____ Entries shown

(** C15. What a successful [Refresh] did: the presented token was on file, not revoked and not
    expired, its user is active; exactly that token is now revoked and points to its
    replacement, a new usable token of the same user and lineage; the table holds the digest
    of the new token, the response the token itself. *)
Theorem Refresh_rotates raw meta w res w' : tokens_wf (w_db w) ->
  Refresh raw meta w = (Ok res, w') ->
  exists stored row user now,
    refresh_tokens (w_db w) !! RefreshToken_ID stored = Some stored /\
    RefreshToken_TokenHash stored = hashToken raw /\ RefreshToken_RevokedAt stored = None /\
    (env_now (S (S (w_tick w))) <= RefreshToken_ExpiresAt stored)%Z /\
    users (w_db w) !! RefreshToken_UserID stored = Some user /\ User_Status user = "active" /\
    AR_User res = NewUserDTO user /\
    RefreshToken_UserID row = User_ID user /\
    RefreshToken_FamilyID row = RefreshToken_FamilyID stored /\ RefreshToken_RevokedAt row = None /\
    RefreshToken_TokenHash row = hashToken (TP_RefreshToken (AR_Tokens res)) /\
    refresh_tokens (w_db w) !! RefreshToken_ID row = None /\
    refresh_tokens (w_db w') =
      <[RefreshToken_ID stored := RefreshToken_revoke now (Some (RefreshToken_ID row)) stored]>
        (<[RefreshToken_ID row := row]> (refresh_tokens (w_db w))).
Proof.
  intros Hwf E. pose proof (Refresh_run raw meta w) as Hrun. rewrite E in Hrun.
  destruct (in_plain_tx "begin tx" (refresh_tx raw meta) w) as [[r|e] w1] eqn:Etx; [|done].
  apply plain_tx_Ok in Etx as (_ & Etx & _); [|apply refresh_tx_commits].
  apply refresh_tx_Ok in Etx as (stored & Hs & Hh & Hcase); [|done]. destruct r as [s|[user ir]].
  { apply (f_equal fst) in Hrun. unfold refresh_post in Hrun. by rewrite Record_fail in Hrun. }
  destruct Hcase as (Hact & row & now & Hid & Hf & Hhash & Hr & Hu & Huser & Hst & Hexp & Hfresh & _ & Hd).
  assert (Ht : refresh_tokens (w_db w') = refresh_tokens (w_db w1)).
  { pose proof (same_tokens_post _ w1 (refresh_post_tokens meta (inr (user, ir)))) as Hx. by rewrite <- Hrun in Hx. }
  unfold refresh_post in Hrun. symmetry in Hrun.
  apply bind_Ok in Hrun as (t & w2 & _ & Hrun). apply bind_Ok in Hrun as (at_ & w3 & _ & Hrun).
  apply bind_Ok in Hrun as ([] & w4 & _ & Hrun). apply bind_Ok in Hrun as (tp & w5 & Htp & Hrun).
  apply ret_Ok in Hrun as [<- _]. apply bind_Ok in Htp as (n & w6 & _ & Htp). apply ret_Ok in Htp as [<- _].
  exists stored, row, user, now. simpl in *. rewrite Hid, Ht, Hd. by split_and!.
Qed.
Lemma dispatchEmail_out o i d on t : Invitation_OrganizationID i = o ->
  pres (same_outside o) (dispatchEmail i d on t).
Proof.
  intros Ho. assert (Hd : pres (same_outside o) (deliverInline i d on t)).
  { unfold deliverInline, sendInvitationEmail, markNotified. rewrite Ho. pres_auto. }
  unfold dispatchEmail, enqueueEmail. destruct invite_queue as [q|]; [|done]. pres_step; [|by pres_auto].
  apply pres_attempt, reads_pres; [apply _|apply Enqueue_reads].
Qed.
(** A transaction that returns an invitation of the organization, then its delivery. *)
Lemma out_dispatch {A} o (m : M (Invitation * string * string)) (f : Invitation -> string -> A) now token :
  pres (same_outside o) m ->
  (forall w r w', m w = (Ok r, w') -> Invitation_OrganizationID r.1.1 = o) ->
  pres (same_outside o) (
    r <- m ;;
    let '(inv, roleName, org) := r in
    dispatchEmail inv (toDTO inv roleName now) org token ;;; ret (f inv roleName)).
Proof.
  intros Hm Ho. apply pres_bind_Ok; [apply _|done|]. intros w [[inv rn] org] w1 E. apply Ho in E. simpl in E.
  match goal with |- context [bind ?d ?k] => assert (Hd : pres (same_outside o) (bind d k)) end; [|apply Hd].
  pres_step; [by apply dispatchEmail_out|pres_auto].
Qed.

________
____ Entries shown

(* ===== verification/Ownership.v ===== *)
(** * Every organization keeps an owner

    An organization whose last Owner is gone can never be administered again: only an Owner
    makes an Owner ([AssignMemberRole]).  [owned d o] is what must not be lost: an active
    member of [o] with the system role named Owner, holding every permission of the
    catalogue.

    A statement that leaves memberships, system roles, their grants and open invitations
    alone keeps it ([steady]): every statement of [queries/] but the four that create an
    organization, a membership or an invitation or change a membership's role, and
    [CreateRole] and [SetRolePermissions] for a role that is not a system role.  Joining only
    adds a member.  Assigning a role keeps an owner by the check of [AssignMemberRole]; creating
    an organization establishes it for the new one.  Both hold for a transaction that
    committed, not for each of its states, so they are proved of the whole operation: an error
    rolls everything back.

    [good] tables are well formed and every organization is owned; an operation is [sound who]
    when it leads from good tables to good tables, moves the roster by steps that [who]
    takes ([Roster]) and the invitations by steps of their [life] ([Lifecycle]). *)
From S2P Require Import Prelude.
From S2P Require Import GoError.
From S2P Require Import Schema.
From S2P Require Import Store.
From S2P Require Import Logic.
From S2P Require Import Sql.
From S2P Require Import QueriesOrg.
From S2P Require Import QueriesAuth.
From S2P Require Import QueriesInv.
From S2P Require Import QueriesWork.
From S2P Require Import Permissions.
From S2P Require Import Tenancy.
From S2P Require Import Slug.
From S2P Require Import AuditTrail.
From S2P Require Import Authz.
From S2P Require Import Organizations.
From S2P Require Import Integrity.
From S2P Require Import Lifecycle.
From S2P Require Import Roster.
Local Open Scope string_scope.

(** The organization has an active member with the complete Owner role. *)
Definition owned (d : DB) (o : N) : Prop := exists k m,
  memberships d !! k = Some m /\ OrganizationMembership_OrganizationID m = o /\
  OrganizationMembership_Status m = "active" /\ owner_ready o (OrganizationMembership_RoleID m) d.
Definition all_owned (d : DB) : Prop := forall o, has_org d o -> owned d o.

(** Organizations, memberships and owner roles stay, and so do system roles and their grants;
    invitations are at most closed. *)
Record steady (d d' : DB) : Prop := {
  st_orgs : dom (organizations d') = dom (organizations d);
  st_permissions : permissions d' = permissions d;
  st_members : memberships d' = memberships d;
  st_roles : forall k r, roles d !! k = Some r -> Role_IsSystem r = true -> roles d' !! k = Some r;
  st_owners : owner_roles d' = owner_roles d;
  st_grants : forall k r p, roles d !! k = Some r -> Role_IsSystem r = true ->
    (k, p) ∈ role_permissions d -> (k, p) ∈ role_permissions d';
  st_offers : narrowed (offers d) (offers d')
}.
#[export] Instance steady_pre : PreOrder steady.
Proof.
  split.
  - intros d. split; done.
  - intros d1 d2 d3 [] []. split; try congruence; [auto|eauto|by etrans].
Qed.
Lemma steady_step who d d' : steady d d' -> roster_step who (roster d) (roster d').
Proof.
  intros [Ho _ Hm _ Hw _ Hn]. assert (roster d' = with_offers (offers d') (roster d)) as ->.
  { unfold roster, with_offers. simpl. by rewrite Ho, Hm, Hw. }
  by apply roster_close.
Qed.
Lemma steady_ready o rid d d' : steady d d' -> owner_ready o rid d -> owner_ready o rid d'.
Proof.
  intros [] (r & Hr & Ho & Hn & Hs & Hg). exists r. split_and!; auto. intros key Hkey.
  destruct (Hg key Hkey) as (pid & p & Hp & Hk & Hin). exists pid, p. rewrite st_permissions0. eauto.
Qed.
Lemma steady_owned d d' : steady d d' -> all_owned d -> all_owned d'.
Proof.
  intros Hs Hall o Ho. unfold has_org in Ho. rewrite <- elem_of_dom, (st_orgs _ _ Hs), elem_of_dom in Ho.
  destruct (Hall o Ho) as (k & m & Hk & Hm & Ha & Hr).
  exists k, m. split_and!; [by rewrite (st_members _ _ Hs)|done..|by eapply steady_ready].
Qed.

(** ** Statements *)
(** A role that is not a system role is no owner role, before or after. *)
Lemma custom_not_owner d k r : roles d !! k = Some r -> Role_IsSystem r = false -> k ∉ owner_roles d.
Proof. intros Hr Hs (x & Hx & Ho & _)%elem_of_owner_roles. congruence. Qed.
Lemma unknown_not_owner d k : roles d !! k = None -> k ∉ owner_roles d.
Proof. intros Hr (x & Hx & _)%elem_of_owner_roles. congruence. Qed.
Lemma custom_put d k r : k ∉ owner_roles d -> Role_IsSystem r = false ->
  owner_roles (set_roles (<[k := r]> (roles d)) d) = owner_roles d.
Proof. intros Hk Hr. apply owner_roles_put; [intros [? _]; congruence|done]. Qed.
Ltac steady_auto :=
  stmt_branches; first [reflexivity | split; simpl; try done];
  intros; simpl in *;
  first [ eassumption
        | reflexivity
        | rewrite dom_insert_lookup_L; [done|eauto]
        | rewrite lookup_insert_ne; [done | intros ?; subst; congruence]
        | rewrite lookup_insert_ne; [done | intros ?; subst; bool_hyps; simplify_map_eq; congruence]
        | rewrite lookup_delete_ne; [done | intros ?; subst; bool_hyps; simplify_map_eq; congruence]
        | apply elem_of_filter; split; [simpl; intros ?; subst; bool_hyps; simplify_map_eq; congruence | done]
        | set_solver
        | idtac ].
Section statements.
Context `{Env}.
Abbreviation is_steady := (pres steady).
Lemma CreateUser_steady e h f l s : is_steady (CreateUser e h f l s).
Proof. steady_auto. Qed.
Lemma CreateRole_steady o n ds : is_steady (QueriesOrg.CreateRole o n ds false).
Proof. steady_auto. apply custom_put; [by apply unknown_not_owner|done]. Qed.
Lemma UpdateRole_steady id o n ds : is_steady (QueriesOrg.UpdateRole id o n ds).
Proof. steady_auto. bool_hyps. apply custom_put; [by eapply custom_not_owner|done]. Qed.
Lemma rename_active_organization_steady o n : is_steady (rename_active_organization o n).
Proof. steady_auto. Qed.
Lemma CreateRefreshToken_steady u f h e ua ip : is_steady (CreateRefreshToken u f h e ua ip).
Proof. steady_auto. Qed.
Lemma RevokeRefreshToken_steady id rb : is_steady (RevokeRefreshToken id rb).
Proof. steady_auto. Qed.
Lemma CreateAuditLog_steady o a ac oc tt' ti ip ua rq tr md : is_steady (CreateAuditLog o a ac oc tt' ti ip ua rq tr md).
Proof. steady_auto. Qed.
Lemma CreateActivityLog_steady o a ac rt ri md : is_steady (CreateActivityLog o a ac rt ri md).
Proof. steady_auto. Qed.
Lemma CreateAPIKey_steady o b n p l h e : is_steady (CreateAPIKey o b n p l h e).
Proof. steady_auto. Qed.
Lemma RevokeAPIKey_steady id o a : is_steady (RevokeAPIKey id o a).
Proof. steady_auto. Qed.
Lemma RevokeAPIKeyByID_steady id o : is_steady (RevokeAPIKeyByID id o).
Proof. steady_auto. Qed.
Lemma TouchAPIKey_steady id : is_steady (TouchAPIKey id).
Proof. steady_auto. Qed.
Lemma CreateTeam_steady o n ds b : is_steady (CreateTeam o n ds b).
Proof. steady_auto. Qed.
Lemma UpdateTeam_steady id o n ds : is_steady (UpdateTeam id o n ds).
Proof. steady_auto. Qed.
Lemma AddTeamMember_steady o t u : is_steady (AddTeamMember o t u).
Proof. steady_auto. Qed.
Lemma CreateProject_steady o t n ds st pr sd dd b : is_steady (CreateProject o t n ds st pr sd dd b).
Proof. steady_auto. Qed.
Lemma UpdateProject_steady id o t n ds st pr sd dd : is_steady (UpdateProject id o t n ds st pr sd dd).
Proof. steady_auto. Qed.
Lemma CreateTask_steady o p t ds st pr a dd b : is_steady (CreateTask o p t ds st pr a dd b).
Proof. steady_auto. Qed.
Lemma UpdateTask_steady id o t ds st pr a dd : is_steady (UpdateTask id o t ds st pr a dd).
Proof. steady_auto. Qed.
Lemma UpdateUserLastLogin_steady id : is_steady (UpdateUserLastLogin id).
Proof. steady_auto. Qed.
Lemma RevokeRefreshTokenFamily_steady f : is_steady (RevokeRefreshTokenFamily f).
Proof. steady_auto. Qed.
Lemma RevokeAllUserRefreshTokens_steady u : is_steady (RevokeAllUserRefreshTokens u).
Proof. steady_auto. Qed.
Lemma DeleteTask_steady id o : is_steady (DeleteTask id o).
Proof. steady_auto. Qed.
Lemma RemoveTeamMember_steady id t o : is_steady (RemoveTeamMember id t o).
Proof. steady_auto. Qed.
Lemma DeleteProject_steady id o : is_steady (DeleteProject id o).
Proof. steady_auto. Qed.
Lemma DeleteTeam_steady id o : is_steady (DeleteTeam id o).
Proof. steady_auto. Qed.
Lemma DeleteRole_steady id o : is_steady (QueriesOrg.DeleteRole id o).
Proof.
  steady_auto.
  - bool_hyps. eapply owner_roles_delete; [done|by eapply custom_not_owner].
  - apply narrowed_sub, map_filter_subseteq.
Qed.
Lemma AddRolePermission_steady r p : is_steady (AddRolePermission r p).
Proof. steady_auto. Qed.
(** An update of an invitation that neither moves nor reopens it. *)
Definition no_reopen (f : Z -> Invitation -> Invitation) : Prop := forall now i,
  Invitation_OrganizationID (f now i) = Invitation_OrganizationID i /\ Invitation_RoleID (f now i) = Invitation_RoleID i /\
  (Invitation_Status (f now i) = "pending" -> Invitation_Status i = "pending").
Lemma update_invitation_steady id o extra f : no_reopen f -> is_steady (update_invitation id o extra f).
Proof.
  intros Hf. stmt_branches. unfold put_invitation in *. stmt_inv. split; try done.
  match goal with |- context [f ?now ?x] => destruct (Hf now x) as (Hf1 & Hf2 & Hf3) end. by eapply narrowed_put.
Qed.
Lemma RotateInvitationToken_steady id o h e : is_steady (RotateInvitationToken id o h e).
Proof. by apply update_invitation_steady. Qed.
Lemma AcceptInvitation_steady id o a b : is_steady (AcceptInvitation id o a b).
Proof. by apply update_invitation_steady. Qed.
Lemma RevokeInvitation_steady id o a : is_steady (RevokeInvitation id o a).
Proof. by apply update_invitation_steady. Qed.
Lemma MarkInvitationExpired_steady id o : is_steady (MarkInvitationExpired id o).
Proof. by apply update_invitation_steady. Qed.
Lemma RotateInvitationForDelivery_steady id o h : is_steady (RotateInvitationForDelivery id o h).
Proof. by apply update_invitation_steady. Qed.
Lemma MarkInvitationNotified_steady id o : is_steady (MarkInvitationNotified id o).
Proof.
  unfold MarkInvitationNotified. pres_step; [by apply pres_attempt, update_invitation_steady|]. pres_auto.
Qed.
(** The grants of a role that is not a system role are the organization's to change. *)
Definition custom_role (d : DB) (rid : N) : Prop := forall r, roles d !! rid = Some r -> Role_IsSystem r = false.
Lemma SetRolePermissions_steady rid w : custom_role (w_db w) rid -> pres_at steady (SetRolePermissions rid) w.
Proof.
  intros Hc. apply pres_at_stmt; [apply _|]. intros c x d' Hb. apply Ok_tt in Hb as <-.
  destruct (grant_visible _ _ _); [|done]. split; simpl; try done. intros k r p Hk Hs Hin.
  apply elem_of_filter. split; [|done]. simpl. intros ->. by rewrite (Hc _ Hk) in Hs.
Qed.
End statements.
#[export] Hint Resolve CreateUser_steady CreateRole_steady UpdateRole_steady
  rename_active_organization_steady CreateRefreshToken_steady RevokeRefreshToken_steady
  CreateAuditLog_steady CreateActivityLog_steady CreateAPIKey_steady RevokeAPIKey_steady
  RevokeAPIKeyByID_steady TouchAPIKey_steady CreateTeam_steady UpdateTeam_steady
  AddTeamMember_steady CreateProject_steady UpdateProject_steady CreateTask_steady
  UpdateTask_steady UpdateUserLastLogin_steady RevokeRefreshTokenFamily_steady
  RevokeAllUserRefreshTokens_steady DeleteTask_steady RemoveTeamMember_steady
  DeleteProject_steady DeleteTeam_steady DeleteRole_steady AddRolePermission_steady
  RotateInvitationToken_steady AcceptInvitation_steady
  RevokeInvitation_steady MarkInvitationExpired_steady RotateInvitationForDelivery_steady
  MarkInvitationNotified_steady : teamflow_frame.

________

What is required: Output exactly one stretch of the listing: from the line containing "Lemma DeleteTask_steady id" through the line containing "Lemma MarkInvitationExpired_steady id", both end lines included.

Exercise result:
Lemma DeleteTask_steady id o : is_steady (DeleteTask id o).
Proof. steady_auto. Qed.
Lemma RemoveTeamMember_steady id t o : is_steady (RemoveTeamMember id t o).
Proof. steady_auto. Qed.
Lemma DeleteProject_steady id o : is_steady (DeleteProject id o).
Proof. steady_auto. Qed.
Lemma DeleteTeam_steady id o : is_steady (DeleteTeam id o).
Proof. steady_auto. Qed.
Lemma DeleteRole_steady id o : is_steady (QueriesOrg.DeleteRole id o).
Proof.
  steady_auto.
  - bool_hyps. eapply owner_roles_delete; [done|by eapply custom_not_owner].
  - apply narrowed_sub, map_filter_subseteq.
Qed.
Lemma AddRolePermission_steady r p : is_steady (AddRolePermission r p).
Proof. steady_auto. Qed.
(** An update of an invitation that neither moves nor reopens it. *)
Definition no_reopen (f : Z -> Invitation -> Invitation) : Prop := forall now i,
  Invitation_OrganizationID (f now i) = Invitation_OrganizationID i /\ Invitation_RoleID (f now i) = Invitation_RoleID i /\
  (Invitation_Status (f now i) = "pending" -> Invitation_Status i = "pending").
Lemma update_invitation_steady id o extra f : no_reopen f -> is_steady (update_invitation id o extra f).
Proof.
  intros Hf. stmt_branches. unfold put_invitation in *. stmt_inv. split; try done.
  match goal with |- context [f ?now ?x] => destruct (Hf now x) as (Hf1 & Hf2 & Hf3) end. by eapply narrowed_put.
Qed.
Lemma RotateInvitationToken_steady id o h e : is_steady (RotateInvitationToken id o h e).
Proof. by apply update_invitation_steady. Qed.
Lemma AcceptInvitation_steady id o a b : is_steady (AcceptInvitation id o a b).
Proof. by apply update_invitation_steady. Qed.
Lemma RevokeInvitation_steady id o a : is_steady (RevokeInvitation id o a).
Proof. by apply update_invitation_steady. Qed.
Lemma MarkInvitationExpired_steady id o : is_steady (MarkInvitationExpired id o).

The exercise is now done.